Джеймс прибыл в «Дюранигане» на четверть часа раньше. Ресторан преобразился на время праздника. Холл первого этажа был украшен живыми розами, белыми и красными, в центре стояла наряженная елка. Два ангела по двадцать футов каждый, высеченные изо льда, стояли в мраморном бассейне, окруженные стеклянными конусами. Винтовая лестница, ведущая на второй этаж, была покрыта красным ковром. Патрик арендовал для своих гостей весь второй этаж. В начале лестницы была закрытая дубовая дверь, перед ней стояла высокая худая загорелая женщина, обязанностью которой было собирать черные с серебром карточки Патрика. В женщине ощущалось высокомерие жителей Средиземноморья, а ее костюм в точности совпадал с цветом карточек.
— Да, — произнесла она, когда Джеймс протянул ей свой билет, и, даже не улыбнувшись, открыла дверь.
Когда Джеймс вошел внутрь, у него закружилась голова. Перед ним открылась самая великолепная картина, которую он когда-либо видел. Пол был покрыт тем же красным ковром, что и лестница. В дальнем углу Джеймс заметил огромный очаг с настоящим огнем.

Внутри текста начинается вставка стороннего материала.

(** * facturation-pro-js: the client of src/lib/index.ts

    A shallow embedding of the [FacturationPro] class: the rate-limit
    bookkeeping done by the axios response interceptors and by the timer
    they arm, the two token methods, the endpoint methods and
    [checkFacturationProRateLimit].

    The network, the OAuth2 library, the clock and the event loop are the
    environment: a method takes the clock reading and the outcome that axios
    hands to the response interceptors as arguments, and returns the new
    world together with the way the promise settles.  A world is what
    belongs to one client; the clients of one process share the axios
    instance, so each handles the responses of all. *)

From Stdlib Require Import ZArith Ascii String SpecFloat.
From stdpp Require Import gmap strings pretty.

#[local] Set Warnings "-register-all".
Local Open Scope Z_scope.

(** ** The JavaScript values the client touches *)

Module JS.

(** The numbers held by [requestRemaining] and the numeric identifiers put
    in URLs: an integer, kept as a [Z], or NaN.  A JavaScript number is a
    double: it holds every safe integer ([safe_integer] below) exactly, and
    on safe integers [sub], [parseInt] and [number_to_string] are the
    operations of JavaScript.  Beyond that range a double rounds, prints in
    another form or is infinite, which this type does not follow: where a
    theorem about the client gives the value of one of these operations, it
    is stated for safe integers; the lemmas about the operations themselves
    are facts of these definitions. *)
Inductive number :=
  | Int (z : Z)
  | NaN.

Definition is_integer (n : number) : bool :=
  match n with Int _ => true | NaN => false end.

(** [a - b], exact while the operands and the result are safe integers *)
Definition sub (a b : number) : number :=
  match a, b with
  | Int x, Int y => Int (x - y)
  | _, _ => NaN
  end.

(** [a >= b]: false as soon as one side is NaN *)
Definition ge (a b : number) : bool :=
  match a, b with
  | Int x, Int y => y <=? x
  | _, _ => false
  end.

(** ToString of a number, as a template literal applies it: a safe integer
    prints all its digits.  (A double past 2^53 prints its shortest
    digits, and from 10^21 on in exponent form.) *)
Definition number_to_string (n : number) : string :=
  match n with
  | Int z => pretty z
  | NaN => "NaN"
  end.

(** [Number.MAX_SAFE_INTEGER], that is 2^53 - 1 *)
Definition MAX_SAFE_INTEGER : Z := 9007199254740991.

(** [Number.isSafeInteger] on an integer *)
Definition safe_integer (z : Z) : Prop :=
  - MAX_SAFE_INTEGER <= z <= MAX_SAFE_INTEGER.

(** The numbers whose ToString is [number_to_string] *)
Definition printable (n : number) : Prop :=
  match n with
  | Int z => safe_integer z
  | NaN => True
  end.

(** ToString of a value that is a string or [undefined] *)
Definition to_string (v : option string) : string :=
  match v with
  | Some s => s
  | None => "undefined"
  end.

(** ToBoolean of a value that is a string or [undefined] *)
Definition truthy_string (v : option string) : bool :=
  match v with
  | Some EmptyString => false
  | Some _ => true
  | None => false
  end.

(** White space that [parseInt] skips, for strings of code units below 256
    (header values are decoded byte by byte). *)
Definition is_white_space (c : ascii) : bool :=
  let n := nat_of_ascii c in
  Nat.eqb n 9 || Nat.eqb n 10 || Nat.eqb n 11 || Nat.eqb n 12
  || Nat.eqb n 13 || Nat.eqb n 32 || Nat.eqb n 160.

Fixpoint trim_start (s : string) : string :=
  match s with
  | String c rest => if is_white_space c then trim_start rest else s
  | EmptyString => EmptyString
  end.

Definition digit_value (c : ascii) : option Z :=
  let n := nat_of_ascii c in
  if Nat.leb 48 n && Nat.leb n 57 then Some (Z.of_nat n - 48) else None.

(** The value of the longest prefix of decimal digits; [acc] is [None]
    until a digit has been read. *)
Fixpoint parse_digits (s : string) (acc : option Z) : option Z :=
  match s with
  | String c rest =>
      match digit_value c with
      | Some d => parse_digits rest (Some (10 * default 0 acc + d))
      | None => acc
      end
  | EmptyString => acc
  end.

(** [parseInt(input, 10)]: the integer the digits write; it is the number
    JavaScript returns when that integer is safe (a longer digit string is
    rounded to a double there). *)
Definition parseInt (input : string) : number :=
  let s := trim_start input in
  let '(sign, body) :=
    match s with
    | String "-" rest => (-1, rest)
    | String "+" rest => (1, rest)
    | _ => (1, s)
    end in
  match parse_digits body None with
  | Some n => Int (sign * n)
  | None => NaN
  end.

(** What a response body can be after axios has decoded it; a number of
    the body is a double. *)
Inductive value :=
  | VUndefined
  | VNull
  | VBool (b : bool)
  | VNumber (f : spec_float)
  | VString (s : string)
  | VArray (items : list value)
  | VObject (fields : gmap string value).

(** ToBoolean *)
Definition truthy (v : value) : bool :=
  match v with
  | VUndefined | VNull => false
  | VBool b => b
  | VNumber (S754_zero _) | VNumber S754_nan => false
  | VNumber _ => true
  | VString EmptyString => false
  | VString _ => true
  | VArray _ | VObject _ => true
  end.

(** [v.firms]: a TypeError ([None]) on [undefined] and [null], the own
    property of an object, and [undefined] on everything else (no
    prototype has a property of that name). *)
Definition prop_firms (v : value) : option value :=
  match v with
  | VUndefined | VNull => None
  | VObject fields => Some (default VUndefined (fields !! "firms"))
  | _ => Some VUndefined
  end.

(** *** Date: the time value in milliseconds, [None] for NaN *)
Record Date := mkDate { time_value : option Z }.

Definition TimeClip (t : option Z) : option Z :=
  match t with
  | Some z => if Z.abs z <=? 8640000000000000 then Some z else None
  | None => None
  end.

Definition getTime (d : Date) : option Z := time_value d.

(** [d.setTime(t)]: the object as mutated, and the returned time value *)
Definition setTime (d : Date) (t : option Z) : Date * option Z :=
  let v := TimeClip t in (mkDate v, v).

(** [new Date()] at clock reading [now] *)
Definition Date_now (now : Z) : Date := mkDate (Some now).

(** [new Date(t)] for a number [t] *)
Definition Date_of_number (t : option Z) : Date := mkDate (TimeClip t).

(** [t + ms] on time values *)
Definition plus_ms (t : option Z) (ms : Z) : option Z :=
  match t with
  | Some z => Some (z + ms)
  | None => None
  end.

(** [a < b] on dates: both are converted to their time value *)
Definition date_lt (a b : Date) : bool :=
  match time_value a, time_value b with
  | Some x, Some y => x <? y
  | _, _ => false
  end.

End JS.

Import JS.

(** ** What axios exchanges with the client *)

Module Axios.

Inductive http_method := GET | POST.

(** A request as the client hands it to axios: [req_data] is [VUndefined]
    when no body is given, [req_responseType] is [None] for the config
    [{}]. *)
Record request := mkRequest {
  req_method : http_method;
  req_url : string;
  req_data : value;
  req_responseType : option string
}.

В очаге поджаривалась на вертеле огромная туша, Джеймс не мог с точностью определить, что это было за животное, но подозревал, что гигантская свинья. Мужчина в одежде повара медленна поворачивал вертел, одна рука у него была в черной перчатке. Повар имел такой вид, будто шептал свинье угрозы, чтобы она не подгорела или не высохла. Латунное колесо вертела, выступающее из камней в очаге, было диаметром четыре фута и походило на заводной механизм каких-нибудь адских часов.